━━ DATA SECTION ━━
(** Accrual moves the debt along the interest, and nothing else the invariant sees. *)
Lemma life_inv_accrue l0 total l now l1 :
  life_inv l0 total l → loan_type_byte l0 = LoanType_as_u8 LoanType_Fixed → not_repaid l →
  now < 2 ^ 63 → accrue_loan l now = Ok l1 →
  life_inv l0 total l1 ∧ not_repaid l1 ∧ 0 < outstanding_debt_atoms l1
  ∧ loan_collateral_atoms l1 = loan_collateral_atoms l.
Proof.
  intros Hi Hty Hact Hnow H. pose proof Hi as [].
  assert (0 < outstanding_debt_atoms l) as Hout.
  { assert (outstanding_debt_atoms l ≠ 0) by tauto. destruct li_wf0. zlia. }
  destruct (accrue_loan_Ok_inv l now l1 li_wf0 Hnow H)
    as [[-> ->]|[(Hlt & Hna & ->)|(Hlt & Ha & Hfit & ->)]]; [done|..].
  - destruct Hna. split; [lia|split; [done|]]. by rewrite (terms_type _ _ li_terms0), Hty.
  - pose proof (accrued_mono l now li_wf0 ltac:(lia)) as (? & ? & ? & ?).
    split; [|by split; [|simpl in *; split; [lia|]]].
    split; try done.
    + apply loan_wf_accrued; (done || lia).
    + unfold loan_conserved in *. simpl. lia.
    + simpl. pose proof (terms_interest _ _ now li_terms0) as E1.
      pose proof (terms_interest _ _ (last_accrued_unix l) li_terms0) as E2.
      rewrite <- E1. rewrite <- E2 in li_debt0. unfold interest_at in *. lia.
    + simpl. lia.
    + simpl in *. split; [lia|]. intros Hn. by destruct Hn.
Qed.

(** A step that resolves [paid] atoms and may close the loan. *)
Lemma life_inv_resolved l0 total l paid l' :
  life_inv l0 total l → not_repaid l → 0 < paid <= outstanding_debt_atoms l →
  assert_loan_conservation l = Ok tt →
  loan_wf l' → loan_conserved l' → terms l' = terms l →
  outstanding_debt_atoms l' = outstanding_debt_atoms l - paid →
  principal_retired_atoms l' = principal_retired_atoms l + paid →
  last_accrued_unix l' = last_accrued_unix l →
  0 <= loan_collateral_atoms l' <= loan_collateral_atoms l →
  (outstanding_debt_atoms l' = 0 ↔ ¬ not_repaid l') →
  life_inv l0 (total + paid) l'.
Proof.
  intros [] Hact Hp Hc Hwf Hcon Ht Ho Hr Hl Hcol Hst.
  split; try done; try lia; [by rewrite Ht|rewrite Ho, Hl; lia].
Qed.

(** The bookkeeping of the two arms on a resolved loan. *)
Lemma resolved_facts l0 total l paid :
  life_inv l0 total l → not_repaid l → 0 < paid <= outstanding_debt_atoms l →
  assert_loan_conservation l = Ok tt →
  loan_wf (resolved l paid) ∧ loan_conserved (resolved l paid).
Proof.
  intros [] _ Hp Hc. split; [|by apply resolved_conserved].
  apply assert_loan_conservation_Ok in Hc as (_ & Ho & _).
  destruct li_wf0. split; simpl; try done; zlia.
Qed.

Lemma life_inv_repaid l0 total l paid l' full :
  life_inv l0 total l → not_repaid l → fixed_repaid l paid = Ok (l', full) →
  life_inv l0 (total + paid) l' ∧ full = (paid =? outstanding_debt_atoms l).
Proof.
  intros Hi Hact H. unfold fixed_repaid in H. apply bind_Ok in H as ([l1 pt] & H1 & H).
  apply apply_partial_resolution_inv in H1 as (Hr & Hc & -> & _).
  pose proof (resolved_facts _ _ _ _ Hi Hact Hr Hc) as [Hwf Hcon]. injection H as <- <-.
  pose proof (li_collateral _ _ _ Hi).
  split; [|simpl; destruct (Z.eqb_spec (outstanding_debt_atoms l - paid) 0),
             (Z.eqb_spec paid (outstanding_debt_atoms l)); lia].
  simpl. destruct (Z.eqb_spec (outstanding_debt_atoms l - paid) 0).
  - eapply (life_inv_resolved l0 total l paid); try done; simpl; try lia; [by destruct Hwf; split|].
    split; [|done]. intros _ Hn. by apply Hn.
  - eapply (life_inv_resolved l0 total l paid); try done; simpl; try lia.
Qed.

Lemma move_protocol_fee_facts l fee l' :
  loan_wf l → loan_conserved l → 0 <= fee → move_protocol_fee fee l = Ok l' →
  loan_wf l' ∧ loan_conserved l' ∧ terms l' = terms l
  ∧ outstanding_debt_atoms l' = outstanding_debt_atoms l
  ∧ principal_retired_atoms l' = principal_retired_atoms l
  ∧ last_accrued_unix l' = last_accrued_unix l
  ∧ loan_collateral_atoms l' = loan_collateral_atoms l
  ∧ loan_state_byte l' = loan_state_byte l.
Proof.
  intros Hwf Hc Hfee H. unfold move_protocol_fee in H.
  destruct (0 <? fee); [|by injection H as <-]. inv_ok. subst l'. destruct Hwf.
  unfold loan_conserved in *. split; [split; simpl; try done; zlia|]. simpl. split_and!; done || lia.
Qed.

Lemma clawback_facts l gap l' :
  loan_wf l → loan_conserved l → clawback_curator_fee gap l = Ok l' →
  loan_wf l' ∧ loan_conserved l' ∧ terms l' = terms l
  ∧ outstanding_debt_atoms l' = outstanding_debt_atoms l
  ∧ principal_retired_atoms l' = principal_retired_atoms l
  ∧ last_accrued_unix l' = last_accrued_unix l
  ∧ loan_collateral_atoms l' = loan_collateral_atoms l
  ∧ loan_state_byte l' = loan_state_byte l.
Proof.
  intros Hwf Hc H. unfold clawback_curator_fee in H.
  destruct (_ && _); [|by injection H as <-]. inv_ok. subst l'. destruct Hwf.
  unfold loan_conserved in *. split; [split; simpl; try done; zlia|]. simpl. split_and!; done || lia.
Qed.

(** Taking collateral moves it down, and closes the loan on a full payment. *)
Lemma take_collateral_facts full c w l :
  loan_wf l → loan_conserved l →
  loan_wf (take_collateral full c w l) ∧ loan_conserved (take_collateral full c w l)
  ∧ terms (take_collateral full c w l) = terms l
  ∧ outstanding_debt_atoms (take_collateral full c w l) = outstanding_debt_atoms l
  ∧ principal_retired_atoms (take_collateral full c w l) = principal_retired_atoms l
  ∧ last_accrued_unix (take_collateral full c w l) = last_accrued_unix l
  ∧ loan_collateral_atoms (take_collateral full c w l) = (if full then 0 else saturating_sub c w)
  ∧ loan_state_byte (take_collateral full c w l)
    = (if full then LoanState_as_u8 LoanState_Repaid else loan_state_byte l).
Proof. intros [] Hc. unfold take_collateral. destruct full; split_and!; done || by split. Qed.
━━━
* EXERCISE OBJECTIVE: Return, unchanged, the run of lines above that opens with the line containing "- pose proof" and closes with the line containing "(outstanding_debt_atoms l' = 0". Include both.

* EXERCISE RESULT:
  - pose proof (accrued_mono l now li_wf0 ltac:(lia)) as (? & ? & ? & ?).
    split; [|by split; [|simpl in *; split; [lia|]]].
    split; try done.
    + apply loan_wf_accrued; (done || lia).
    + unfold loan_conserved in *. simpl. lia.
    + simpl. pose proof (terms_interest _ _ now li_terms0) as E1.
      pose proof (terms_interest _ _ (last_accrued_unix l) li_terms0) as E2.
      rewrite <- E1. rewrite <- E2 in li_debt0. unfold interest_at in *. lia.
    + simpl. lia.
    + simpl in *. split; [lia|]. intros Hn. by destruct Hn.
Qed.

(** A step that resolves [paid] atoms and may close the loan. *)
Lemma life_inv_resolved l0 total l paid l' :
  life_inv l0 total l → not_repaid l → 0 < paid <= outstanding_debt_atoms l →
  assert_loan_conservation l = Ok tt →
  loan_wf l' → loan_conserved l' → terms l' = terms l →
  outstanding_debt_atoms l' = outstanding_debt_atoms l - paid →
  principal_retired_atoms l' = principal_retired_atoms l + paid →
  last_accrued_unix l' = last_accrued_unix l →
  0 <= loan_collateral_atoms l' <= loan_collateral_atoms l →
  (outstanding_debt_atoms l' = 0 ↔ ¬ not_repaid l') →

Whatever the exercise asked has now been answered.